History of the development of geometry
The very first concepts in geometry people have acquiredback in antiquity. There was a need to determine the areas of land, the volume of various vessels and premises and other practical needs. The history of development of geometry, as a science, takes its origin in ancient Egypt about 4 thousand years ago. Then the knowledge of the Egyptians was borrowed by the ancient Greeks, who used them primarily to measure the area of land. It is from ancient Greece that the origin of geometry, as a science, originates. Ancient Greek word "geometry" is translated as "land surveying".
Greek scientists based on the discovery of the setgeometric properties were able to create a coherent system of knowledge of geometry. The basis of geometric science was laid down the simplest geometric properties, taken from experience. The remaining positions of science were derived from the simplest geometric properties by reasoning. The entire system was published in its final form in the "Elements" of Euclid about 300 BC, where he laid out not only theoretical geometry, but also the foundations of theoretical arithmetic. From this source also begins the history of the development of mathematics.

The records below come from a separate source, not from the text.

(* ===== verification/Network.v ===== *)
(** * The peer-to-peer layer ([crates/vtt-network])

    The messages nodes exchange ([messages.rs]), the configuration
    ([config.rs]) and the bookkeeping of the network service ([service.rs]):
    reputations and bans, connections per IP address, and what each event of the
    libp2p swarm becomes.  The swarm is third-party: its events are inputs here,
    with the number of connected peers it reports, and the disconnections asked
    of it are outputs.  Instants are nanoseconds. *)

From stdpp Require Import pretty.
From S2P Require Import Prelude Primitives RustStr Codecs Rpc.

(** ** Messages *)

Inductive NetworkMessage :=
  | BlockAnnounce (block_hash : H256) (block_number : Z) (block : Block)
  | TransactionBroadcast (transaction : SignedTransaction)
  | BlockRequest (block_hash : H256)
  | BlockRangeRequest (request_id from_number count : Z)
  | BlockResponse (request_id : Z) (block : option Block)
  | BlockRangeResponse (request_id : Z) (blocks : list Block)
  | Status (chain_id : ChainId) (best_block_hash : H256) (best_block_number : Z) (genesis_hash : H256)
  | FinalityVoteMsg (voter : Address) (block_hash : H256) (block_number : Z) (signature : Signature).

Definition MAX_MESSAGE_SIZE : Z := 4 * 1024 * 1024.

Module Message.
Section codec.
Context `{!Borsh NetworkMessage}.

Definition encode (m : NetworkMessage) : bytes := to_vec m.

Definition decode (data : bytes) : option NetworkMessage :=
  if MAX_MESSAGE_SIZE <? blen data then None else from_slice data.

End codec.
End Message.

Module topics.

Definition block_announce (chain_id : Z) : bytes := "/vtt/chain/" +:+ pretty chain_id +:+ "/blocks".
Definition transactions (chain_id : Z) : bytes := "/vtt/chain/" +:+ pretty chain_id +:+ "/txs".

End topics.

(** ** Configuration *)

Record NetworkConfig := MkNetworkConfig {
  nc_listen_address : bytes;
  nc_boot_nodes : list bytes;
  nc_max_peers : Z;
  nc_max_peers_per_ip : Z;
  nc_ban_duration_secs : Z;
  nc_chain_id : ChainId;
  nc_node_key_seed : option bytes;
}.

Definition NetworkConfig_default : NetworkConfig :=
  MkNetworkConfig "/ip4/0.0.0.0/tcp/30333" [] 50 3 3600 ChainId_RELAY None.

Definition NetworkConfig_dev (port : Z) : NetworkConfig :=
  MkNetworkConfig ("/ip4/127.0.0.1/tcp/" +:+ pretty port) [] 10 3 3600 ChainId_RELAY None.

(** ** The service *)

Definition MAX_GOSSIP_MESSAGE_SIZE : Z := 4 * 1024 * 1024.
Definition DEFAULT_REPUTATION_SCORE : Z := 100.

However, in the work of Euclid nothing is said either aboutmeasuring the volume, nor about the surface of the ball, nor about the ratio of the length of the circle to its diameter (although there is a theorem on the area of the circle). The history of the development of geometry was continued in the middle of the 3rd century BC thanks to the great Archimedes, who was able to compute the Pi number, and also was able to determine the ways of calculating the surface of the sphere. Archimedes applied methods to solve the above problems, which later became the basis for higher mathematics. With their help, he was already able to solve difficult practical problems of geometry and mechanics, which were important for navigation and for construction. In particular, he found ways to determine the centers of gravity and volumes of many physical bodies and was able to study the equilibrium of bodies of various shapes when immersed in liquid.
Ancient Greek scientists conducted researchproperties of various geometric lines, important for the theory of science and practical applications. Apollonius in the II century BC made many important discoveries on the theory of conic sections, which remained unsurpassed for the next eighteen centuries. Apollonius applied the method of coordinates to study conic sections. This method was further developed only in the XVII century, scientists Fermat and Descartes. But they used this method only to study flat lines. And only in 1748 the Russian academician Euler was able to apply this method to study curved surfaces.
The system developed by Euclid was consideredimmutable more than two thousand years. However, in the future the history of the development of geometry received an unexpected turn, when in 1826 the brilliant Russian mathematician N.I. Lobachevsky was able to create a completely new geometric system. In fact, the main provisions of his system differ from the positions of Euclidean geometry in only one point, but it is from this point that the basic features of the Lobachevsky system follow. This is the statement that the sum of the angles of a triangle in Lobachevsky geometry is always less than 180 degrees. At first glance, it may seem that this statement is incorrect, however, for small sizes of triangles, modern measuring tools do not give a correct measurement of the sum of its angles.
Further history of the development of geometry has provedthe correctness of Lobachevsky's brilliant ideas and showed that the Euclidean system is simply incapable of solving many questions of astronomy and physics, where mathematicians deal with figures of practically infinite dimensions. It is with the works of Lobachevsky that the further development of geometry, and with it of higher mathematics and astronomy, is already connected.